EXERCISE REQUIREMENTS
First find the line with "s l, missing)" in the entries below, then set down exactly every line through the line with "Definition iso9660_read (s", that line included.

TASK MATERIAL
□ □ □

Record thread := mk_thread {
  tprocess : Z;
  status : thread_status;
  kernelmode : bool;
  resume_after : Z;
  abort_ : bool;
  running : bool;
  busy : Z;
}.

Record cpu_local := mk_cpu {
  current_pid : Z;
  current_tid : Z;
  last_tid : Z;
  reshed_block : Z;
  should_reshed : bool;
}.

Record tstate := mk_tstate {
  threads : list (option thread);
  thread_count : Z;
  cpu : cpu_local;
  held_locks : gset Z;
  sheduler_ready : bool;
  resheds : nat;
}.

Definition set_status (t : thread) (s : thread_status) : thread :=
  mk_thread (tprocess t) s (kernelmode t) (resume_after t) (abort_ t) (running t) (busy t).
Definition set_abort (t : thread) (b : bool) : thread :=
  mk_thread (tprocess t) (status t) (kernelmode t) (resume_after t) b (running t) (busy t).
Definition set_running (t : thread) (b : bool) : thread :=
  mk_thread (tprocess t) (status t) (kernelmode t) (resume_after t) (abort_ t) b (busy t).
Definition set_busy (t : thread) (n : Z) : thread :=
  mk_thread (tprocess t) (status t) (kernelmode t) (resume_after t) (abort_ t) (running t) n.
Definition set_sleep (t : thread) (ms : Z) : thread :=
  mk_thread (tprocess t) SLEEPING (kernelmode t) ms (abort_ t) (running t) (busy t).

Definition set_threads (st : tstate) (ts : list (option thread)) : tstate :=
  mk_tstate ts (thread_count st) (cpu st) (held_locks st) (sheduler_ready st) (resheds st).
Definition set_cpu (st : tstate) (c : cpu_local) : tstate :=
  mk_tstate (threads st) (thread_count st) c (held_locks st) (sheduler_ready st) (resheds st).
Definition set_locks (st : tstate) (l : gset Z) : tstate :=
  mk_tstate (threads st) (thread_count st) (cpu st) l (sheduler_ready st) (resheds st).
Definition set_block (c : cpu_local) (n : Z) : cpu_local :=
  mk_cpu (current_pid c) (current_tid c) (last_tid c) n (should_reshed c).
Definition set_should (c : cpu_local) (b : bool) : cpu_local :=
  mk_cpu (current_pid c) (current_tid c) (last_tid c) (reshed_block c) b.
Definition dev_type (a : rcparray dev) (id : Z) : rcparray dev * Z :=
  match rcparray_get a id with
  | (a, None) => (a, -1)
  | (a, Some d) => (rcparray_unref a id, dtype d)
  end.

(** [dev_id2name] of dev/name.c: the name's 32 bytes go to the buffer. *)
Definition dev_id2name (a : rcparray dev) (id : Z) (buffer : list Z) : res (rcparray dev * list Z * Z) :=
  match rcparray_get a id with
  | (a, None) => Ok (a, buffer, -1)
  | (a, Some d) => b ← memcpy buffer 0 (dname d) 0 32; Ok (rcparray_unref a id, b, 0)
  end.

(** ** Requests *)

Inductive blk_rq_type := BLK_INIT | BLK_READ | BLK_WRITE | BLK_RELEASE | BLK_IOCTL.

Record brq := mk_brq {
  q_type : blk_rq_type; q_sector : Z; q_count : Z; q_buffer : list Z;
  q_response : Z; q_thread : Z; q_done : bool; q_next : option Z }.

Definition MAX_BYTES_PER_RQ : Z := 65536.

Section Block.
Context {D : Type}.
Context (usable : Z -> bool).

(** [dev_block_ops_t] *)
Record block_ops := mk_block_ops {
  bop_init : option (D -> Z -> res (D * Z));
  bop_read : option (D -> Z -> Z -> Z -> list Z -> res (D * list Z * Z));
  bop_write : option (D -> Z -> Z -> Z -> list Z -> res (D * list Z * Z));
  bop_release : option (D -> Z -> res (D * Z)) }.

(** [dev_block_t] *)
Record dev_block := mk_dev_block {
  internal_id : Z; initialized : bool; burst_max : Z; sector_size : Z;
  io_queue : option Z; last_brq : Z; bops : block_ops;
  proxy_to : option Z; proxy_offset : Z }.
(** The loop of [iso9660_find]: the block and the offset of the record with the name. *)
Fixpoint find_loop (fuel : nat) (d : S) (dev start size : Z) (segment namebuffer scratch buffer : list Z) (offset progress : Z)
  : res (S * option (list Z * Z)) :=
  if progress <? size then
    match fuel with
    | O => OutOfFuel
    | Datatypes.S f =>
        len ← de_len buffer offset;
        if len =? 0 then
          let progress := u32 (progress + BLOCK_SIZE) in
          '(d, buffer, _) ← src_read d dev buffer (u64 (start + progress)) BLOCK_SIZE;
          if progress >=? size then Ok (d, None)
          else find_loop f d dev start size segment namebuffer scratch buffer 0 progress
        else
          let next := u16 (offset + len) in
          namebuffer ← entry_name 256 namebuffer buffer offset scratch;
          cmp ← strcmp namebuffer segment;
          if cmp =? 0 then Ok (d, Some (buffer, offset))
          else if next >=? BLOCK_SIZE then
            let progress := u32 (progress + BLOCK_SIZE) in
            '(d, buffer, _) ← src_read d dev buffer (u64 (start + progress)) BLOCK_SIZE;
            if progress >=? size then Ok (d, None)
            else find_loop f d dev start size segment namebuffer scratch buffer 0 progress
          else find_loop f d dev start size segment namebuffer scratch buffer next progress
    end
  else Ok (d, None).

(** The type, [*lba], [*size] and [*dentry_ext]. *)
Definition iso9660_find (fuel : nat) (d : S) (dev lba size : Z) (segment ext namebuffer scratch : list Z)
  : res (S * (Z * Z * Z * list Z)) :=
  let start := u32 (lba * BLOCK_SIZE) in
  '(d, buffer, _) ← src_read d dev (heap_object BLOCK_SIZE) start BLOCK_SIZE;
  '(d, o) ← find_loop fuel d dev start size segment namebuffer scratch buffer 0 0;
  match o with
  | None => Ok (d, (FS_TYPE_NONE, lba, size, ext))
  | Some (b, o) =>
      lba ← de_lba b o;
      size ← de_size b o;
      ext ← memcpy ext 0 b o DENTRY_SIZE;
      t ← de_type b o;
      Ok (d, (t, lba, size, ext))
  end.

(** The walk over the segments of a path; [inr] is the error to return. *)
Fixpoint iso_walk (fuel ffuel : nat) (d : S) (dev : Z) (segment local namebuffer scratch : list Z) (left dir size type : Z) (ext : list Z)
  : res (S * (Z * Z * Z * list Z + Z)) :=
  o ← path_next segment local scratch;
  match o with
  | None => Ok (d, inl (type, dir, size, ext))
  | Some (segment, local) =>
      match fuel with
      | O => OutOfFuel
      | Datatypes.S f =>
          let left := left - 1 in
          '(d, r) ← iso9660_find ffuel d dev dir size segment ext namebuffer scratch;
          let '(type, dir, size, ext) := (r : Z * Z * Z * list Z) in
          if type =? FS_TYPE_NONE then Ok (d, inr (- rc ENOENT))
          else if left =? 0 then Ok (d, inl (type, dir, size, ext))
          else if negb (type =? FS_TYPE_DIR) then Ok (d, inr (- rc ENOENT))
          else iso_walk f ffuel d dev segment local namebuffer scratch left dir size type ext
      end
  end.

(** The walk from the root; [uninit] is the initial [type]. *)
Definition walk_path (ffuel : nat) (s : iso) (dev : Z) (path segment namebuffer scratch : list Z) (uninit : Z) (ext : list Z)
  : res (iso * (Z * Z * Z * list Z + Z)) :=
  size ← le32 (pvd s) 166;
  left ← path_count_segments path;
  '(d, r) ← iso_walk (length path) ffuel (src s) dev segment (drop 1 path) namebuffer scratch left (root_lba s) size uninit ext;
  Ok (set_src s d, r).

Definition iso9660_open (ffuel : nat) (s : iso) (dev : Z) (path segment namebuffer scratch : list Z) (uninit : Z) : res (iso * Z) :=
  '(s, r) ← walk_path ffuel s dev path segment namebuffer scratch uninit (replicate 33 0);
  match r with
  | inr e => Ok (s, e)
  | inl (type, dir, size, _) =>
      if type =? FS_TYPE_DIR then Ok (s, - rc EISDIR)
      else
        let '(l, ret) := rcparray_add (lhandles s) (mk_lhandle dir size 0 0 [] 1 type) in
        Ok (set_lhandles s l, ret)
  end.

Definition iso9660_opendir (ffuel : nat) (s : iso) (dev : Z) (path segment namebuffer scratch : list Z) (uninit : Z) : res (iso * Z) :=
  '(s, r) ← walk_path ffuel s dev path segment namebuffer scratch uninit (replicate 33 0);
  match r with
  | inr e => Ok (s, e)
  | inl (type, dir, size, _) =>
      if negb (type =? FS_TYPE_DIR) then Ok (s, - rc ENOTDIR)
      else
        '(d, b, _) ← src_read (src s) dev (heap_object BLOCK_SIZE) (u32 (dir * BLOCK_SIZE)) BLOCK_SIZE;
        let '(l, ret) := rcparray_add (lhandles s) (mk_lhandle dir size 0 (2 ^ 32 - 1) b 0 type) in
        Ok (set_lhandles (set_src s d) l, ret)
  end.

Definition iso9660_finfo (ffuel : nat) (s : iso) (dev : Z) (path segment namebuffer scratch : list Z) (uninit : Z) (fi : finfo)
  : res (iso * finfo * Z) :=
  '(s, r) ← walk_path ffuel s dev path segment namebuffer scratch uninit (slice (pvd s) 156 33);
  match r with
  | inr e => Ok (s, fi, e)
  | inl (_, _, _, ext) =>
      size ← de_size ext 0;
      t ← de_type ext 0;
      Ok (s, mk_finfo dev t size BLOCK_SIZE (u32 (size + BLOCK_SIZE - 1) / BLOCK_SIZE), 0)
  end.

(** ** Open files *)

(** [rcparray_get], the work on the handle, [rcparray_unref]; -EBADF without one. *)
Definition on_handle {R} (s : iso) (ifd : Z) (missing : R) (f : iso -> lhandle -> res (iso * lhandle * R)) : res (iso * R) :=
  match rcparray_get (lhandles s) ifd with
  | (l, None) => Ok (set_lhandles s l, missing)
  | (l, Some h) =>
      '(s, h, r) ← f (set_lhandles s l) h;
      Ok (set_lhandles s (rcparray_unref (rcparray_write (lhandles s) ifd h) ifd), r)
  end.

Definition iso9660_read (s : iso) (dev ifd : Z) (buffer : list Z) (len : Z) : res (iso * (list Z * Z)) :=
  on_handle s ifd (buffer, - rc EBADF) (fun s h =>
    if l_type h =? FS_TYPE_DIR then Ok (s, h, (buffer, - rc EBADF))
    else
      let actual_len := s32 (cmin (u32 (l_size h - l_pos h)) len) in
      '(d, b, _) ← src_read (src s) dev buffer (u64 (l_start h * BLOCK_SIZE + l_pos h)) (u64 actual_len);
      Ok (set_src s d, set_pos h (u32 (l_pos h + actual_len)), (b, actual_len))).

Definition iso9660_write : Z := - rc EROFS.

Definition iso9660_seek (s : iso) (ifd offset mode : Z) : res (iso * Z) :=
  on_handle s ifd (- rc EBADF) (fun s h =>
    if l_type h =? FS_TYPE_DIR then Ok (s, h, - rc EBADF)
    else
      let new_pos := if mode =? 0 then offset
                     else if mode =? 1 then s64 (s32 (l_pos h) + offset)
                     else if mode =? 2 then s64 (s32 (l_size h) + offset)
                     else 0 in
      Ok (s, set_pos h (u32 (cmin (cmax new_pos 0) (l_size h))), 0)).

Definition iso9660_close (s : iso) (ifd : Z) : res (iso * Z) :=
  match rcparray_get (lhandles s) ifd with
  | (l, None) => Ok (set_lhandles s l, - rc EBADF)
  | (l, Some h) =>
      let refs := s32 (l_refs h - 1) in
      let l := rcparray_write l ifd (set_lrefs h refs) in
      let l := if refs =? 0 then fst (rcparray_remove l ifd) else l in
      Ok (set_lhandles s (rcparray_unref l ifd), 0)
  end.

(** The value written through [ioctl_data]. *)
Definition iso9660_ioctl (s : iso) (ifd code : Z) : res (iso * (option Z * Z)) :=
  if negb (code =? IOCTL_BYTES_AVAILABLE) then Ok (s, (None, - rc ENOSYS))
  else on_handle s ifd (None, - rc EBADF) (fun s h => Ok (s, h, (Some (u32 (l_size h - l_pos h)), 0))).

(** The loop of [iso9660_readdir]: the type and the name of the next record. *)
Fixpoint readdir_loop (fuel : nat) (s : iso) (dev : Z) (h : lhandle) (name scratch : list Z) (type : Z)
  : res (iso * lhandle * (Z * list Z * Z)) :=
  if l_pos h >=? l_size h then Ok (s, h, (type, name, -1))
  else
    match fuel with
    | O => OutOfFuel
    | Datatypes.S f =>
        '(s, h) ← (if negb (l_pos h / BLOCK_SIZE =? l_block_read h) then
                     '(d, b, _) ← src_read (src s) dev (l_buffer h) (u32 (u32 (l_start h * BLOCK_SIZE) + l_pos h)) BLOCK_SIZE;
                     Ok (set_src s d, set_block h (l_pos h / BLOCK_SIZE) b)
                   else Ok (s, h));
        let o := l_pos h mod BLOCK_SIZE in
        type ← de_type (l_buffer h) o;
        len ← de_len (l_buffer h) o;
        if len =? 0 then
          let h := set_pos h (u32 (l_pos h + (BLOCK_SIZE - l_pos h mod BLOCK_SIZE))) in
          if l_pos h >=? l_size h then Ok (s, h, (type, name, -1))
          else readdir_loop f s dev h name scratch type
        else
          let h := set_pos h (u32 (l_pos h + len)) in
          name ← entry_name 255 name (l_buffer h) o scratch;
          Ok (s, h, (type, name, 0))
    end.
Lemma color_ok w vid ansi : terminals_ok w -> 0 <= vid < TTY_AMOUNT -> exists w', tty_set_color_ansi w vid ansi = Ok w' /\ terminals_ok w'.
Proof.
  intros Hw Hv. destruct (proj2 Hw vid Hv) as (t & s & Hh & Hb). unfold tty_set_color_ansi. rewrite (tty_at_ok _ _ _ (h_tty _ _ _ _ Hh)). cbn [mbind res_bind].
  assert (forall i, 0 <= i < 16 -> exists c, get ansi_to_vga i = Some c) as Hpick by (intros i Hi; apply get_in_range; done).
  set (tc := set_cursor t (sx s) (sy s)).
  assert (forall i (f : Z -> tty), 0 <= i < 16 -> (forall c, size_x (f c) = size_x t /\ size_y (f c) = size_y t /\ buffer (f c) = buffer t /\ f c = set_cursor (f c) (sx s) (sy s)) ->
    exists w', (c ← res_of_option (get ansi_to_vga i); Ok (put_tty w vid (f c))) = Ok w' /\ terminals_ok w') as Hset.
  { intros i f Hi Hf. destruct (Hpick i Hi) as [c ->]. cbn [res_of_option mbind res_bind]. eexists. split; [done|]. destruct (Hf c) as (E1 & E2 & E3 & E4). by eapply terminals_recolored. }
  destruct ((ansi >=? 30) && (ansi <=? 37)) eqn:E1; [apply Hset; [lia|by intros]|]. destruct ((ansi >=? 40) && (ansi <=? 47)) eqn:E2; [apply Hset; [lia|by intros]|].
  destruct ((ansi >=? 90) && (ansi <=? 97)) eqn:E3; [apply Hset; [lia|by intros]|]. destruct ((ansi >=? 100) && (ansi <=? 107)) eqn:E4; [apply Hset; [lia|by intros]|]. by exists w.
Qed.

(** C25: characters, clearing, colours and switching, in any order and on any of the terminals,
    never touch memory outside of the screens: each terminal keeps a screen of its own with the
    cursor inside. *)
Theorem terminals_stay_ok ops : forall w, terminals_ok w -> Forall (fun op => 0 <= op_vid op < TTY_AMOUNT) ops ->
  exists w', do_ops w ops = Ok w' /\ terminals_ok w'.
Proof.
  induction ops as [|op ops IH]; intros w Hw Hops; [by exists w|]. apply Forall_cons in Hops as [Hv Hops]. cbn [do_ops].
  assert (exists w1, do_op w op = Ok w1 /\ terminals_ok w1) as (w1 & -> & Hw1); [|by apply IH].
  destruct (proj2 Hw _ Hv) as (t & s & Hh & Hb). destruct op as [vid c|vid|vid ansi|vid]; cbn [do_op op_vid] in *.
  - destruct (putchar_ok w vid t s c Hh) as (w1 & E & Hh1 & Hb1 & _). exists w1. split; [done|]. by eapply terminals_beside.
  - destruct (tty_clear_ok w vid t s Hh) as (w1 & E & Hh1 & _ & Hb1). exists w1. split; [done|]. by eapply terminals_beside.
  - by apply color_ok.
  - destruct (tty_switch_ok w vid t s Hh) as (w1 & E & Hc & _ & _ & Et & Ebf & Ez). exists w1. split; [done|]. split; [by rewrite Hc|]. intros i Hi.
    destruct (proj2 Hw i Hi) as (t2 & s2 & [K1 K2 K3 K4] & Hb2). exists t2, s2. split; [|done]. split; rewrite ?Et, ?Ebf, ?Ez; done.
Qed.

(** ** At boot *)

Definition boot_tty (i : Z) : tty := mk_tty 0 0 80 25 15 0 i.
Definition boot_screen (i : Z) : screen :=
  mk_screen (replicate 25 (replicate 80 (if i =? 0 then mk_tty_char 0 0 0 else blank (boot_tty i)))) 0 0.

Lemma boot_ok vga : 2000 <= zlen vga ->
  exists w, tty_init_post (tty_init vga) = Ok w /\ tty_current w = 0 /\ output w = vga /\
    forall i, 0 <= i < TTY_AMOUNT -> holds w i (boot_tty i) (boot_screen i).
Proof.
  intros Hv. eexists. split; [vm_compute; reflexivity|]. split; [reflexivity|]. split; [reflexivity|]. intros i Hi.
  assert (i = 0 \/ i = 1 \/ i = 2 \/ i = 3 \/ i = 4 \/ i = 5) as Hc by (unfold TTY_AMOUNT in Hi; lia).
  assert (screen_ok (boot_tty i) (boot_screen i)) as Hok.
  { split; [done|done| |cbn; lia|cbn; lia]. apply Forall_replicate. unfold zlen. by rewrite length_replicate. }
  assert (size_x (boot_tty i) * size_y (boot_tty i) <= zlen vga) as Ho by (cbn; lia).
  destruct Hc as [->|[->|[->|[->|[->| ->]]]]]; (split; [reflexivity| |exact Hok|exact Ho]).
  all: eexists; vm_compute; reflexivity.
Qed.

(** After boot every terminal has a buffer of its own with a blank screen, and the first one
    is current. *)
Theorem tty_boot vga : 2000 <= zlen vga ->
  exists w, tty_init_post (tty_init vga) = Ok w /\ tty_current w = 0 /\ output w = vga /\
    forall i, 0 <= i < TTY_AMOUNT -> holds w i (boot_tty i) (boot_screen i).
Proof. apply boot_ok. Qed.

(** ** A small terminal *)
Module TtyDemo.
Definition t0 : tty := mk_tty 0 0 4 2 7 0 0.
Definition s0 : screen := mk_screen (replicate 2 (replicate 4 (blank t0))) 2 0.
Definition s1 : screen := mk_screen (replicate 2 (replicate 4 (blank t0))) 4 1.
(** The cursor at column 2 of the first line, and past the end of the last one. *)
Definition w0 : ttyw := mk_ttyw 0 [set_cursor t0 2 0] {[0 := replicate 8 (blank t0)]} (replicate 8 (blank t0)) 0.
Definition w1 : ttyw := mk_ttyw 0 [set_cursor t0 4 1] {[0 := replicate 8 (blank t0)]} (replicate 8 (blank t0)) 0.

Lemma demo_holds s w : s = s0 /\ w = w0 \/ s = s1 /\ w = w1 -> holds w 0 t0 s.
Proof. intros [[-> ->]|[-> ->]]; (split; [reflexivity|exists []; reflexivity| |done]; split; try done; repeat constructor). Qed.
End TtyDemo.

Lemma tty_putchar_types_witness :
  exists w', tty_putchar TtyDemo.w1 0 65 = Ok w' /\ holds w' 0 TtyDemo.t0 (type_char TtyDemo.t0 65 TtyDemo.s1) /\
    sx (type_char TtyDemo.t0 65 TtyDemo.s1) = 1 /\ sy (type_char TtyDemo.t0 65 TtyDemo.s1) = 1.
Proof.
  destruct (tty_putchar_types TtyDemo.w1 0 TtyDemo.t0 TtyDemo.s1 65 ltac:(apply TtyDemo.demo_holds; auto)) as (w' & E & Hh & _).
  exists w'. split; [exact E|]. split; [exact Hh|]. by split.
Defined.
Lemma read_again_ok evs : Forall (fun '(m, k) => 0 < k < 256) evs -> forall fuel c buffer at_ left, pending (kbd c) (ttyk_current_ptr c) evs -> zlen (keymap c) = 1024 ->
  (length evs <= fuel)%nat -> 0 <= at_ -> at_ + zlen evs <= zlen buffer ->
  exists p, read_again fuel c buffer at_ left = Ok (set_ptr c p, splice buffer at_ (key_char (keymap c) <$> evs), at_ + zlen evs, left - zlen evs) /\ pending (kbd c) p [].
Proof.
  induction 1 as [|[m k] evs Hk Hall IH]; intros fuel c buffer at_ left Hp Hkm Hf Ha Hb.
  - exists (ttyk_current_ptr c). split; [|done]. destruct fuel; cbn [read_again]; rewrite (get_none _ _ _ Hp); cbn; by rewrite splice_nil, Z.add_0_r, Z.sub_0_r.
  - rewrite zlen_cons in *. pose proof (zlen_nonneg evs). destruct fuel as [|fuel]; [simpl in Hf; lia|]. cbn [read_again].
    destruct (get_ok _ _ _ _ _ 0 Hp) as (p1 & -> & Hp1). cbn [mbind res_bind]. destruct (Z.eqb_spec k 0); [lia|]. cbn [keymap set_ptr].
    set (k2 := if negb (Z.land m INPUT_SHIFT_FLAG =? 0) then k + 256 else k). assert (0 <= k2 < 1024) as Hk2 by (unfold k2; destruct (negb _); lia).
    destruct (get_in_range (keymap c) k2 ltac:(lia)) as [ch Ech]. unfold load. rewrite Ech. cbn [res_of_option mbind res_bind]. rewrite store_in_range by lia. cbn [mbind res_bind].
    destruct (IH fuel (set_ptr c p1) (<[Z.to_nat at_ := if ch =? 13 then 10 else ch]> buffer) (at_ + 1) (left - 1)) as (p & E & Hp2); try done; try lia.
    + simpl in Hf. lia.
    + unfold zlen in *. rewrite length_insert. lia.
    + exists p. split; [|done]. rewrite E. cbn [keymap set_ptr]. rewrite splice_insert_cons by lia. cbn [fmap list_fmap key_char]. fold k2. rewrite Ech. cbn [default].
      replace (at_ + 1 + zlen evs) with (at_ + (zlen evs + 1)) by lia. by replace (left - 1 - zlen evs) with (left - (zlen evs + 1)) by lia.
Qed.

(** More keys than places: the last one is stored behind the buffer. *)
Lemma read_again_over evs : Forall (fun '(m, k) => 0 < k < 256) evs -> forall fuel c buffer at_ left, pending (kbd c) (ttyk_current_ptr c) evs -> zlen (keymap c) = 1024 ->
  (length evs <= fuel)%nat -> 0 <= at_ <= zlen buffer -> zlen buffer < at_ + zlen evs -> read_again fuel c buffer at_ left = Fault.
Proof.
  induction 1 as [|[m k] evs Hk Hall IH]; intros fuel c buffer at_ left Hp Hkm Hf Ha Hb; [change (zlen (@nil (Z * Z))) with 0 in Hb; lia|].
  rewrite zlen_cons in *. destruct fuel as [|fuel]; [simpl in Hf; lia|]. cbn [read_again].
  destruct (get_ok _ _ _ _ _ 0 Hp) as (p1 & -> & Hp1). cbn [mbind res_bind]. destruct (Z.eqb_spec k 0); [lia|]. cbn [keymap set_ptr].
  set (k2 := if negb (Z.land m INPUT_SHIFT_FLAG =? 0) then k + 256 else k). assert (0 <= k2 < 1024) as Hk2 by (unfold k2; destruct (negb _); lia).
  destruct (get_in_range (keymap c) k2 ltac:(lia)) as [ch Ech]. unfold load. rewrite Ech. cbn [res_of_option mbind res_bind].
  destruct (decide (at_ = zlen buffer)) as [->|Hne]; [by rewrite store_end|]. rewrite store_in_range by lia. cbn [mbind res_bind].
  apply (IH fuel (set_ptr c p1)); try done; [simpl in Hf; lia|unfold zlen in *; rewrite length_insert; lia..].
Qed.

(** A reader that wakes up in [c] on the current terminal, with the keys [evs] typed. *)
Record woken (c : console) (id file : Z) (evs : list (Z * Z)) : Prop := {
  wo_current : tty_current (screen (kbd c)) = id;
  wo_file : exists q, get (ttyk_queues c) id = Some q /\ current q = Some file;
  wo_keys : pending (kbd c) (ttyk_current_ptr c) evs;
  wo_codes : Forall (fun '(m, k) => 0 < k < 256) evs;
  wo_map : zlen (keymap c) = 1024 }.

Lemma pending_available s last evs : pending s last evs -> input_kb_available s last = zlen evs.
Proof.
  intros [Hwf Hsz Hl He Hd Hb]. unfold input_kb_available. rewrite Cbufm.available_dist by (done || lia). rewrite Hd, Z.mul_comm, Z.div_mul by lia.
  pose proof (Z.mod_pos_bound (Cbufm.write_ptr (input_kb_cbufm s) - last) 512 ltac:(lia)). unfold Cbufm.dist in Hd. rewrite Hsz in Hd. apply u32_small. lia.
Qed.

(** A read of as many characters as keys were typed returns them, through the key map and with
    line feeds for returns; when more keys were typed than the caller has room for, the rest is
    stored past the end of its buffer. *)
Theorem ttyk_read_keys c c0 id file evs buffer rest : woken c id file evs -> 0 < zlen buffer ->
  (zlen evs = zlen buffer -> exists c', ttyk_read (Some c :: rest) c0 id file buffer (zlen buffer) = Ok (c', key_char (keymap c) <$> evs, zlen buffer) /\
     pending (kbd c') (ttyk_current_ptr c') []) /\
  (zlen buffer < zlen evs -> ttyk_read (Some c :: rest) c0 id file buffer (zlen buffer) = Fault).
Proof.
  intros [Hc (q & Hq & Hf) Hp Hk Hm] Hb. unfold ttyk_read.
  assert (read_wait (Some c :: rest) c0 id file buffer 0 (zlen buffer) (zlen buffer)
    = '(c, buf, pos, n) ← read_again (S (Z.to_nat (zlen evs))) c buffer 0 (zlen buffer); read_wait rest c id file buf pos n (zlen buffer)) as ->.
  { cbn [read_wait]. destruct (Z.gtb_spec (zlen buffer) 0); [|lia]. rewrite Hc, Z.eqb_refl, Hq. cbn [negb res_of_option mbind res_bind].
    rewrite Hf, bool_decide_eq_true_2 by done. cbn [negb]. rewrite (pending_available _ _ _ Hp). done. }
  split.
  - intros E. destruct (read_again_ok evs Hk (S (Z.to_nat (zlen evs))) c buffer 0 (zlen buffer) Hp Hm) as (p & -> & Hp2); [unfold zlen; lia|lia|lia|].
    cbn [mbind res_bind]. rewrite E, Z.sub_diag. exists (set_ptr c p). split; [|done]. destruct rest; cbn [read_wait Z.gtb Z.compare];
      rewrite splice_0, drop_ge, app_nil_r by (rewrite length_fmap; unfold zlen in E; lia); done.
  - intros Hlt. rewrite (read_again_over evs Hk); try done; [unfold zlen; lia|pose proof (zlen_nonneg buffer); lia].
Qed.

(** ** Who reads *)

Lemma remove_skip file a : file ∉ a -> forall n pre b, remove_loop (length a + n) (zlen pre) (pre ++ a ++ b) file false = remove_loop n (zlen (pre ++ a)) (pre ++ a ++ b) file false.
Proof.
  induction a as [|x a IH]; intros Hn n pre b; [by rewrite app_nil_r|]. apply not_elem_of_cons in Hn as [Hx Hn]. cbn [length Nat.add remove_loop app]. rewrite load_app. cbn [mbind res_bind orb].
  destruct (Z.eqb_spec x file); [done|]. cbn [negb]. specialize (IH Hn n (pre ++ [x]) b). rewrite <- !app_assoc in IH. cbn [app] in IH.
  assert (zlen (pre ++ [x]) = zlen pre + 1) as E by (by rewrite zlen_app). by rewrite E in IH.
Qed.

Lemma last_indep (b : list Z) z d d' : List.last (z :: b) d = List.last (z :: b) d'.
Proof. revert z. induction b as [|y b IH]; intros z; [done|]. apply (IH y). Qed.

□ □ □

RESULT FOR THIS EXERCISE
  | (l, None) => Ok (set_lhandles s l, missing)
  | (l, Some h) =>
      '(s, h, r) ← f (set_lhandles s l) h;
      Ok (set_lhandles s (rcparray_unref (rcparray_write (lhandles s) ifd h) ifd), r)
  end.

Definition iso9660_read (s : iso) (dev ifd : Z) (buffer : list Z) (len : Z) : res (iso * (list Z * Z)) :=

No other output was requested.